_What this task involves_
Return exactly those lines of the material below that fall between the line holding "by (apply searchsorted_left_above;" and the line holding "- apply searchsorted_right_below.", inclusive.

_Raw data_

=== Section Start ===

(** Where the values of an ascending array lie, given the counts that the
    two loops of [first_brillouin_zone] return: below [-edge] before
    [lower], on it up to [lower + nl], then strictly inside the zone up to
    [upper - nu], on [edge] up to [upper], and above it from there. *)
Lemma edge_counts_sorted (evs : list Q) (edge : Q) (nl nu : Z) :
  Sorted Qle evs -> (0 < edge)%Q ->
  snd (lower_edge_loop (edge_fuel evs) evs edge
         (Np.searchsorted_left evs (- edge)) 0) = Ret nl ->
  snd (upper_edge_loop (edge_fuel evs) evs edge
         (Np.searchsorted_right evs edge) 0) = Ret nu ->
  let lower := Np.searchsorted_left evs (- edge) in
  let upper := Np.searchsorted_right evs edge in
  0 <= lower /\ 0 <= nl /\ lower + nl <= upper - nu /\ 0 <= nu /\
  upper <= len evs /\
  forall k, 0 <= k < len evs ->
    (k < lower -> (value evs k < - edge)%Q) /\
    (lower <= k < lower + nl -> (value evs k == - edge)%Q) /\
    (lower + nl <= k -> (- edge < value evs k)%Q) /\
    (k < upper - nu -> (value evs k < edge)%Q) /\
    (upper - nu <= k < upper -> (value evs k == edge)%Q) /\
    (upper <= k -> (edge < value evs k)%Q).
Proof.
  intros Hsorted Hedge Hnl Hnu lower upper.
  pose proof (searchsorted_left_bounds evs (- edge)) as Hlo.
  pose proof (searchsorted_right_bounds evs edge) as Hup.
  fold lower in Hlo. fold upper in Hup.
  pose proof (upper_edge_count_le _ _ _ _ Hsorted Hnu) as Hcount.
  fold upper in Hcount. fold lower in Hnl. fold upper in Hnu.
  apply lower_edge_loop_run in Hnl.
  destruct Hnl as [Hnl0 [Hlrun [vl [Hvl Hvlne]]]].
  apply upper_edge_loop_ret in Hnu.
  destruct Hnu as [Hnu0 [Hurun [vu [Hvu Hvune]]]].
  pose proof (getitem_inv _ _ _ _ Hvl) as [Hvl1 _].
  rewrite getitem_value in Hvl by lia. inversion Hvl; subst vl; clear Hvl.
  assert (F1 : forall k, 0 <= k < lower -> (value evs k < - edge)%Q).
  { intros k Hk. apply searchsorted_left_below. fold lower. exact Hk. }
  assert (F2 : forall k, lower <= k < lower + nl ->
            (value evs k == - edge)%Q).
  { intros k Hk. destruct (Hlrun (k - lower)) as [w [Hw Hwe]]; [lia|].
    replace (lower + (k - lower)) with k in Hw by lia.
    rewrite getitem_value in Hw by lia. inversion Hw; subst w. exact Hwe. }
  assert (F3 : forall k, lower + nl <= k < len evs ->
            (- edge < value evs k)%Q).
  { intros k Hk.
    assert (Hge : (- edge <= value evs k)%Q)
      by (apply searchsorted_left_above; [exact Hsorted|fold lower; lia]).
    apply Qle_lt_or_eq in Hge. destruct Hge as [Hlt|Heq]; [exact Hlt|].
    exfalso. apply Hvlne. apply Qle_antisym.
    - rewrite Heq. apply sorted_value_le; [exact Hsorted|lia|lia].
    - apply searchsorted_left_above; [exact Hsorted|]. fold lower. lia. }
  assert (G1 : forall k, upper <= k < len evs -> (edge < value evs k)%Q).
  { intros k Hk. apply searchsorted_right_above; [exact Hsorted|].
    fold upper. exact Hk. }
  assert (G2 : forall k, 0 <= k -> upper - nu <= k < upper ->
            (value evs k == edge)%Q).
  { intros k Hk0 Hk. destruct (Hurun (upper - 1 - k)) as [w [Hw Hwe]]; [lia|].
    replace (upper - (upper - 1 - k) - 1) with k in Hw by lia.
    rewrite getitem_value in Hw by lia. inversion Hw; subst w. exact Hwe. }
  assert (G3 : forall k, 0 <= k < upper - nu -> (value evs k < edge)%Q).
  { intros k Hk.
    assert (Hle : (value evs k <= edge)%Q)
      by (apply searchsorted_right_below; fold upper; lia).
    apply Qle_lt_or_eq in Hle. destruct Hle as [Hlt|Heq]; [exact Hlt|].
    exfalso. rewrite getitem_value in Hvu by lia. inversion Hvu; subst vu.
    apply Hvune. apply Qle_antisym.
    - apply searchsorted_right_below. fold upper. lia.
    - rewrite <- Heq. apply sorted_value_le; [exact Hsorted|lia|lia]. }
  assert (Horder : lower + nl <= upper - nu).
  { destruct (Z_le_gt_dec (lower + nl) (upper - nu)) as [|Hc];
      [assumption|exfalso].
    set (k := upper - nu) in *.
    assert (Hhigh : (edge <= value evs k)%Q).
    { destruct (Z_lt_le_dec k upper).
      - rewrite (G2 k) by lia. apply Qle_refl.
      - apply Qlt_le_weak. apply G1. lia. }
    assert (Hlow : (value evs k <= - edge)%Q).
    { destruct (Z_lt_le_dec k lower).
      - apply Qlt_le_weak. apply F1. lia.
      - rewrite (F2 k) by lia. apply Qle_refl. }
    assert (Hneg : (- edge < edge)%Q).
    { apply Qlt_trans with (y := 0%Q); [|exact Hedge].
      apply (Qopp_lt_compat 0 edge) in Hedge. exact Hedge. }
    apply (Qlt_irrefl edge).
    apply Qle_lt_trans with (y := (- edge)%Q); [|exact Hneg].
    apply Qle_trans with (y := value evs k); assumption. }
  split; [lia|]. split; [lia|]. split; [exact Horder|]. split; [lia|].
  split; [lia|]. intros k Hk.
  split; [intros; apply F1; lia|]. split; [intros; apply F2; lia|].
  split; [intros; apply F3; lia|]. split; [intros; apply G3; lia|].
  split; [intros; apply G2; lia|]. intros; apply G1; lia.
Qed.

(** On ascending pairs, with the counts that the two loops return, the
    policy picks the slices that [first_brillouin_zone] returns. *)
Lemma zone_policy_sorted (V : Type) (evs : list Q) (svecs : list V)
    (n_values : Z) (edge : Q) (nl nu : Z) :
  Sorted Qle evs -> length evs = length svecs -> (0 < edge)%Q ->
  snd (lower_edge_loop (edge_fuel evs) evs edge
         (Np.searchsorted_left evs (- edge)) 0) = Ret nl ->
  snd (upper_edge_loop (edge_fuel evs) evs edge
         (Np.searchsorted_right evs edge) 0) = Ret nu ->
  zone_policy evs svecs n_values edge
  = (let lower := Np.searchsorted_left evs (- edge) in
     let upper := Np.searchsorted_right evs edge in
     let n_not_on_edge := (upper - nu) - (lower + nl) in
     '(lower, upper) <-
       (if n_not_on_edge =? n_values then Ret (lower + nl, upper - nu)
        else if n_not_on_edge + nl =? n_values then Ret (lower, upper - nu)
        else if n_not_on_edge + nu =? n_values then Ret (lower + nl, upper)
        else Exc RuntimeError) ;;
     Ret (slice evs (Some lower) (Some upper),
          slice svecs (Some lower) (Some upper))).
Proof.
  intros Hsorted Hlen Hedge Hnl Hnu.
  destruct (edge_counts_sorted evs edge nl nu Hsorted Hedge Hnl Hnu)
    as [Hlo [Hnl0 [Horder [Hnu0 [Hup Hvals]]]]].
  cbv zeta in *.
  set (lower := Np.searchsorted_left evs (- edge)) in *.
  set (upper := Np.searchsorted_right evs edge) in *.
  set (pairs := combine evs svecs).
  assert (Hpairs : len pairs = len evs).
  { unfold pairs, len. rewrite length_combine. lia. }
  assert (Hentry : forall i x y, nth_error pairs i = Some (x, y) ->
            0 <= Z.of_nat i < len evs /\ x = value evs (Z.of_nat i)).
  { intros i x y Hi. apply nth_error_combine_fst in Hi.
    pose proof (proj1 (nth_error_Some evs i) ltac:(congruence)) as Hlt.
    split; [unfold len; lia|]. unfold value. rewrite Nat2Z.id.
    symmetry. apply nth_error_nth. exact Hi. }
  assert (Hcenter :
            filter (fun p : Q * V =>
                      negb (Qle_bool (fst p) (- edge))
                      && negb (Qle_bool edge (fst p))) pairs
            = slice pairs (Some (lower + nl)) (Some (upper - nu))).
  { apply filter_index_range; [lia|lia|]. intros i [x y] Hi. cbn [fst].
    destruct (Hentry i x y Hi) as [Hrange ->].
    destruct (Hvals _ Hrange) as [H1 [H2 [H3 [H4 [H5 H6]]]]].
    destruct (Z.leb_spec (lower + nl) (Z.of_nat i)) as [Ha|Ha];
      destruct (Z.ltb_spec (Z.of_nat i) (upper - nu)) as [Hb|Hb];
      cbn [andb].
    - rewrite Qle_bool_false, Qle_bool_false by auto. reflexivity.
    - rewrite Qle_bool_false by auto. rewrite Qle_bool_true; [reflexivity|].
      destruct (Z_lt_le_dec (Z.of_nat i) upper).
      + rewrite H5 by lia. apply Qle_refl.
      + apply Qlt_le_weak. auto.
    - rewrite Qle_bool_true; [reflexivity|].
      destruct (Z_lt_le_dec (Z.of_nat i) lower).
      + apply Qlt_le_weak. auto.
      + rewrite H2 by lia. apply Qle_refl.
    - lia. }
  assert (Hlower :
            filter (fun p : Q * V => Qeq_bool (fst p) (- edge)) pairs
            = slice pairs (Some lower) (Some (lower + nl))).
  { apply filter_index_range; [lia|lia|]. intros i [x y] Hi. cbn [fst].
    destruct (Hentry i x y Hi) as [Hrange ->].
    destruct (Hvals _ Hrange) as [H1 [H2 [H3 [H4 [H5 H6]]]]].
    destruct (Z.leb_spec lower (Z.of_nat i)) as [Ha|Ha];
      destruct (Z.ltb_spec (Z.of_nat i) (lower + nl)) as [Hb|Hb];
      cbn [andb].
    - apply Qeq_bool_true. apply H2. lia.
    - apply Qeq_bool_false. intros Hc. specialize (H3 Hb).
      rewrite Hc in H3. exact (Qlt_irrefl _ H3).
    - apply Qeq_bool_false. intros Hc. specialize (H1 Ha).
      rewrite Hc in H1. exact (Qlt_irrefl _ H1).
    - lia. }
  assert (Hupper :
            filter (fun p : Q * V => Qeq_bool (fst p) edge) pairs
            = slice pairs (Some (upper - nu)) (Some upper)).
  { apply filter_index_range; [lia|lia|]. intros i [x y] Hi. cbn [fst].
    destruct (Hentry i x y Hi) as [Hrange ->].
    destruct (Hvals _ Hrange) as [H1 [H2 [H3 [H4 [H5 H6]]]]].
    destruct (Z.leb_spec (upper - nu) (Z.of_nat i)) as [Ha|Ha];
      destruct (Z.ltb_spec (Z.of_nat i) upper) as [Hb|Hb];
      cbn [andb].
    - apply Qeq_bool_true. apply H5. lia.
    - apply Qeq_bool_false. intros Hc. specialize (H6 Hb).
      rewrite Hc in H6. exact (Qlt_irrefl _ H6).
    - apply Qeq_bool_false. intros Hc. specialize (H4 Ha).
      rewrite Hc in H4. exact (Qlt_irrefl _ H4).
    - lia. }
  unfold zone_policy. fold pairs. cbv zeta.
  rewrite Hcenter, Hlower, Hupper.
  rewrite !len_slice_inside by lia.
  replace (Z.max 0 (upper - nu - (lower + nl)))
    with (upper - nu - (lower + nl)) by lia.
  replace (Z.max 0 (lower + nl - lower)) with nl by lia.
  replace (Z.max 0 (upper - (upper - nu))) with nu by lia.
  destruct (_ =? n_values).
  { cbn [bind]. unfold pairs. rewrite split_slice_combine by lia.
    reflexivity. }
  destruct (_ =? n_values).
  { cbn [bind]. rewrite slice_app_inside by lia.
    unfold pairs. rewrite split_slice_combine by lia. reflexivity. }
  destruct (_ =? n_values); [|reflexivity].
  cbn [bind]. rewrite slice_app_inside by lia.
  unfold pairs. rewrite split_slice_combine by lia. reflexivity.
Qed.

=== Section End ===

_Task output_
      by (apply searchsorted_left_above; [exact Hsorted|fold lower; lia]).
    apply Qle_lt_or_eq in Hge. destruct Hge as [Hlt|Heq]; [exact Hlt|].
    exfalso. apply Hvlne. apply Qle_antisym.
    - rewrite Heq. apply sorted_value_le; [exact Hsorted|lia|lia].
    - apply searchsorted_left_above; [exact Hsorted|]. fold lower. lia. }
  assert (G1 : forall k, upper <= k < len evs -> (edge < value evs k)%Q).
  { intros k Hk. apply searchsorted_right_above; [exact Hsorted|].
    fold upper. exact Hk. }
  assert (G2 : forall k, 0 <= k -> upper - nu <= k < upper ->
            (value evs k == edge)%Q).
  { intros k Hk0 Hk. destruct (Hurun (upper - 1 - k)) as [w [Hw Hwe]]; [lia|].
    replace (upper - (upper - 1 - k) - 1) with k in Hw by lia.
    rewrite getitem_value in Hw by lia. inversion Hw; subst w. exact Hwe. }
  assert (G3 : forall k, 0 <= k < upper - nu -> (value evs k < edge)%Q).
  { intros k Hk.
    assert (Hle : (value evs k <= edge)%Q)
      by (apply searchsorted_right_below; fold upper; lia).
    apply Qle_lt_or_eq in Hle. destruct Hle as [Hlt|Heq]; [exact Hlt|].
    exfalso. rewrite getitem_value in Hvu by lia. inversion Hvu; subst vu.
    apply Hvune. apply Qle_antisym.
    - apply searchsorted_right_below. fold upper. lia.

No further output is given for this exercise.